The Materialistic Maiden

Where I sip coffee and judge everyone.

Month: July, 2017

I was perusing the pages of Charles Fenno Hoffman’s poetry this evening, when I felt the urge to share a few of his poems—pieces which have touched my heart. I share these with the hope that you may also enjoy these exquisite, nature-themed writings.

https-::books.google.com:books?id=NUdAAQAAMAAJ&pg=PA156&dq=encyclopedia+deer&hl=en&sa=X&ved=0ahUKEwi2y9n4mKbVAhUHySYKHTdaDGoQ6AEIMTAC#v=onepage&q&f=false

From John Frost’s Grand Illustrated Encyclopedia of Animated Nature, pg. 154.
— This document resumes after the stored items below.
(** C7, as amended.  A failure stays inside the directory it happens in, and
    no error leaves the scan.  A directory that cannot be listed is kept,
    with no children, and its siblings are kept with it; an entry on which
    [statSync] throws ends the loop of its parent: the items of the entries
    listed before it are kept, and it and the entries listed after it are
    left out. *)
Theorem C7_failed_stat_ends_the_loop prefix before file after :
  skipped file = false →
  getFileTree localeCompare
    (Dir true (before ++ (file, NoStat) :: after)) prefix
  = getFileTree localeCompare (Dir true before) prefix
  ∧ (∀ entries,
       reaches_end before = true →
       getFileTree localeCompare
         (Dir true (before ++ (file, Dir false entries) :: after)) prefix
       ≡ₚ Directory file (Path.join [prefix; file]) []
            :: getFileTree localeCompare (Dir true (before ++ after)) prefix)
  ∧ (∀ entries, getFileTree localeCompare (Dir false entries) prefix = []).
Proof.
  intros Hkeep. split; [|split].
  - rewrite !getFileTree_unfold, loop_app. cbn [loop]. rewrite Hkeep.
    by destruct (reaches_end before); rewrite app_nil_r.
  - intros entries Hend.
    rewrite !getFileTree_unfold, !sort_perm, !loop_app, Hend.
    cbn [loop]. rewrite Hkeep, getFileTree_unfold.
    change (sort localeCompare []) with (@nil item).
    by rewrite <- Permutation_middle.
  - intros entries. by rewrite getFileTree_unfold.
Qed.
End Bouquet.

(* ===================================================================== *)
(** ** Vocabulary of the further properties                               *)
(* ===================================================================== *)

(** The [(productId, quantity)] pairs of the local cart, and of the rows of
    [carts] that belong to a user. *)
Definition cartLines (cart : list CartItem.t) : list (string * Z) :=
  map (fun item => (item_id item, CartItem.quantity item)) cart.

Definition remoteLines (u : string) (carts : list CartRow.t)
  : list (string * Z) :=
  map (fun row => (CartRow.product_id row, CartRow.quantity row))
      (filter (fun row => String.eqb (CartRow.user_id row) u) carts).

(** The backend's cart of user [u] is the local cart. *)
Definition mirrors (u : string) (w : World) : Prop :=
  cartLines (cartItems w) = remoteLines u (Remote.carts (remote w)).

(** One line per product, each with a quantity of at least 1. *)
Definition cart_ok (cart : list CartItem.t) : Prop :=
  NoDup (map item_id cart) /\
  Forall (fun item => 1 <= CartItem.quantity item) cart.

(** The quantity the cart holds of a product. *)
Definition quantityOf (productId : string) (cart : list CartItem.t) : Z :=
  fold_right
    (fun item acc =>
       if String.eqb (item_id item) productId
       then CartItem.quantity item + acc else acc)
    0 cart.

(** The local effects of the quantity and remove handlers. *)
Definition setQuantityLocal (productId : string) (q : Z)
  (cart : list CartItem.t) : list CartItem.t :=
  map (fun item =>
         if String.eqb (item_id item) productId
         then CartItem.mk (CartItem.product item) q
         else item)
      cart.

Definition removeLocal (productId : string) (cart : list CartItem.t)
  : list CartItem.t :=
  filter (fun item => negb (String.eqb (item_id item) productId)) cart.

(** The handlers that change the cart. *)
Inductive CartHandler : Type :=
| DoUpdateQuantity (productId : string) (newQuantity : Z)
| DoMinus (item : CartItem.t)
| DoRemove (productId : string)
| DoCheckout (ids : list string) (deliveryInfo : option DeliveryInfo.t).

Definition run_cart (h : CartHandler) : M unit :=
  match h with
  | DoUpdateQuantity productId newQuantity =>
      handleUpdateQuantity productId newQuantity
  | DoMinus item => CartButtons.minus item
  | DoRemove productId => handleRemoveFromCart productId
  | DoCheckout ids deliveryInfo => handleCheckout ids deliveryInfo
  end.

(** Reading an order number back: the count after ["ORD-"]. *)
Definition decodeOrderNumber (s : string) : option nat :=
  match s with
  | String "O" (String "R" (String "D" (String "-" digits))) =>
      option_map Nat.of_uint (NilZero.uint_of_string digits)
  | _ => None
  end.

(** The status the local list shows for an order id, first match. *)
Definition localStatus (orderId : string) (os : list Order.t)
  : option Status :=
  option_map Order.status
    (find (fun o => String.eqb (Order.id o) orderId) os).

(** The bouquet page's invariant: one entry per flower, each with at least
    one stem, and no more stems than the size allows. *)
Definition bouquet_ok (st : Bouquet.State) : Prop :=
  NoDup (map Bouquet.sel_id (Bouquet.selectedFlowers st)) /\
  Forall (fun f => 1 <= Bouquet.count f) (Bouquet.selectedFlowers st) /\
  Bouquet.totalFlowers st <= Bouquet.maxFlowersOf st.

(* --------------------------------------------------------------------- *)
(** *** How a checkout ends                                             *)
(* --------------------------------------------------------------------- *)

(** How a checkout that does not reach the cart sync stops: the requests it
    sent, latest first, and the backend it leaves. *)
Definition checkout_stops (w : World) (ids : list string)
  (di : option DeliveryInfo.t) (l : list (Call * Outcome)) (w' : World)
  : Prop :=
  (exists o, l = [(AuthGetUser, o)] /\
             (o = Applied -> Remote.auth_user (remote w) = None) /\
             remote w' = remote w) \/
  (exists u, Remote.auth_user (remote w) = Some u /\
     let payload := checkoutPayload w u ids di in
     let rows :=
       itemsPayloadOf (OrderRow.id (new_order_row (remote w) payload))
                      (selectItems (cartItems w) ids) in
     (exists o,
        l = [(ProfilesSelectSingle u, o); (AuthGetUser, Applied)] /\
        (o = Applied ->
         forall p, filter (fun p => String.eqb (ProfileRow.id p) u)
                          (Remote.profiles (remote w)) <> [p]) /\
        ((forall e, o <> Rejected e) ->
         In (ToastError,
             "Account setup incomplete. Please try signing out and back in.")
            (toasts w')) /\
        remote w' = remote w) \/
     ((exists p, filter (fun p => String.eqb (ProfileRow.id p) u)
                        (Remote.profiles (remote w)) = [p]) /\
      ((exists o,
          l = [(OrdersInsert payload, o); (ProfilesSelectSingle u, Applied);
               (AuthGetUser, Applied)] /\
          o <> Applied /\ remote w' = remote w) \/
       (exists o,
          l = [(OrderItemsInsert rows, o); (OrdersInsert payload, Applied);
               (ProfilesSelectSingle u, Applied); (AuthGetUser, Applied)] /\
          rows <> [] /\ is_failure o = true /\
          remote w' = apply_call (OrdersInsert payload) (remote w))))).

(** The carts deletes a checkout sends once the order is recorded: one per
    selected id for the user id held in the state, none without one. *)
Definition syncCalls (w : World) (ids : list string) : list Call :=
  match userId w with
  | Some u => if truthy u then map (CartsDelete u) ids else []
  | None => []
  end.

(** How a checkout that reaches the cart sync went: the requests, latest
    first, and the order it recorded. *)
Definition checkout_syncs (w : World) (ids : list string)
  (di : option DeliveryInfo.t) (l : list (Call * Outcome)) (w' : World)
  : Prop :=
  exists u dels o,
    let sel := selectItems (cartItems w) ids in
    let payload := checkoutPayload w u ids di in
    let row := new_order_row (remote w) payload in
    let rows := itemsPayloadOf (OrderRow.id row) sel in
    Remote.auth_user (remote w) = Some u /\
    (exists p, filter (fun p => String.eqb (ProfileRow.id p) u)
                      (Remote.profiles (remote w)) = [p]) /\
    l = dels
          ++ match rows with
             | [] => []
             | _ :: _ => [(OrderItemsInsert rows, o)]
             end
          ++ [(OrdersInsert payload, Applied);
              (ProfilesSelectSingle u, Applied); (AuthGetUser, Applied)] /\
    is_failure o = false /\
    map fst dels = rev (syncCalls w ids) /\
    Remote.orders (remote w') = Remote.orders (remote w) ++ [row] /\
    orders w' = orders w ++ [newOrder w row sel (computeTotal sel di)].

(** The two ends of a checkout in full: the cart sync is reached and the
    success message shown, or the run stops before it, with error messages
    only and the fallback order. *)
Definition checkout_ends (w : World) (ids : list string)
  (di : option DeliveryInfo.t) (w' : World) : Prop :=
  let sel := selectItems (cartItems w) ids in
  cartItems w' = cartWithout (cartItems w) ids /\
  exists l, trace w' = l ++ trace w /\
    ((checkout_syncs w ids di l w' /\
      toasts w'
      = (ToastSuccess,
         "Order placed successfully! Thank you for your purchase.")
          :: toasts w) \/
     (checkout_stops w ids di l w' /\
      orders w' = orders w ++ [fallbackOrder w sel (computeTotal sel di) di] /\
      exists pre,
        toasts w'
        = (ToastError,
           "Order saved locally but failed to persist to the server. Please try again or contact support.")
            :: pre ++ toasts w /\
        Forall (fun t => fst t = ToastError) pre)).

Module Faulty.
(** A backend that refuses to insert order items. *)
Definition no_item_inserts : Policy :=
  fun _ c =>
    match c with
    | OrderItemsInsert _ =>
        Refused (Error "new row violates row-level security")
    | _ => Applied
    end.

(** The requests of a checkout of [A] for pickup on that backend. *)
Definition item_requests : list (Call * Outcome) :=
  Eval vm_compute in
    issued (handleCheckout ["A"] (Sample.delivery "pickup"))
           (Sample.world (Some "u1") no_item_inserts).

(** A backend whose row-level security filters order deletes without an
    error and refuses to show orders. *)
Definition blind_check : Policy :=
  fun _ c =>
    match c with
    | OrdersDelete _ => Silent
    | OrdersSelectSingle _ =>
        Refused (Error "permission denied for table orders")
    | _ => Applied
    end.

(** The requests of a delete of [order-1] on that backend. *)
Definition check_requests : list (Call * Outcome) :=
  Eval vm_compute in
    issued handleDeleteOrder (Sample.world (Some "u1") blind_check).
End Faulty.

(* --------------------------------------------------------------------- *)
(** *** The admin's view of an order                                    *)
(* --------------------------------------------------------------------- *)

(** The local effect of a status update and of a driver assignment. *)
Definition setStatusLocal (orderId : string) (s : Status) (os : list Order.t)
  : list Order.t :=
  map (fun order =>
         if String.eqb (Order.id order) orderId
         then Order.set_status s order else order)
      os.

Definition setDriverLocal (orderId : string) (driverName : string)
  (os : list Order.t) : list Order.t :=
  map (fun order =>
         if String.eqb (Order.id order) orderId
         then Order.set_driver driverName order else order)
      os.

(** The driver the local list shows for an order id, first match. *)
Definition localDriver (orderId : string) (os : list Order.t)
  : option string :=
  option_map Order.driver
    (find (fun o => String.eqb (Order.id o) orderId) os).

(** The statuses the backend holds for an order id. *)
Definition remoteStatus (orderId : string) (r : Remote.t)
  : list (option Status) :=
  map OrderRow.status
      (filter (fun row => String.eqb (OrderRow.id row) orderId)
              (Remote.orders r)).

(* --------------------------------------------------------------------- *)
(** *** The cart at sign-in                                             *)
(* --------------------------------------------------------------------- *)

(** [fetchUserCart] of [cartService.ts]: the rows it returns, given the
    answer to its query; an error is caught and gives no rows. *)
Definition fetchUserCartResult (answer : Response (list CartRow.t))
  : list CartRow.t :=
  match error answer with
  | Some _ => []
  | None => nullish (data answer) []
  end.

(** The cart [handleLogin] sets from the answer to the cart query and the
    product rows: [[]] without asking for the products when no row came
    back. *)
Definition loginCart (answer : Response (list CartRow.t))
  (productsFromDb : option (list DbProduct.t)) : list CartItem.t :=
  let cartData := fetchUserCartResult answer in
  if Nat.eqb (length cartData) 0 then []
  else loadCartItems cartData productsFromDb.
Hunt is Up, The. A Meditation

A MEDITATION .

The hunt is up —
The merry woodland shout,
That rung these echoing glades about
An hour agone,
Hath swept beyond the eastern hills,
Where, pale and lone,
The moon her mystic circle fills;
Awhile across her slowly reddening disk
The dusky larch,
As if to pierce the blue o’erhanging arch,
Lifts its tall obelisk.

And now from thicket dark,
And now from mist-wreathed river
The fire-fly’s spark
Will fitful quiver,
And bubbles round the lily’s cup
From lurking trout come coursing up,
Where stoops the wading fawn to drink:
While scared by step so near,
Uprising from the sedgy brink
The clanging bittern’s cry will sink
Upon the hunter’s ear;
Who, startled from his early sleep,
Lists for some sound approaching nigher —
Half-dreaming, lists — then turns to heap
Another fagot on his fire,
And then again, in dreams renewed,
Pursues his quarry through the wood.

And thus upon my dreaming youth,
When boyhood’s gambols pleased no more,
And young Romance, in guise of Truth,
Usurped the heart all theirs before;
Thus broke Ambition’s trumpet-note
On visions wild,
Yet blithesome as this river
On which the smiling moonbeams float
That thus have there for ages smiled,
And will thus smile for ever.
And now no more the fresh green-wood,
The forest’s fretted aisles,
And leafy domes above them bent,
And solitude
So eloquent!
Mocking the varied skill y’-blent
In Art’s most gorgeous piles —
No more can soothe my soul to sleep
Than they can awe the sounds that sweep
To hunter’s horn and merriment
Their verdant passes through,
When fresh the dun-deer leaves his scent
Upon the morning dew.

The game’s afoot! — and let the chase
Lead on, whate’er my destiny —
Though Fate her funeral drum may brace
Full soon for me!
And wave death’s pageant o’er me —
Yet now the new and untried world
Like maiden banner first unfurled,
Is glancing bright before me!
The quarry soars! and mine is now the sky,
Where, “at what bird I please, my hawk shall fly!”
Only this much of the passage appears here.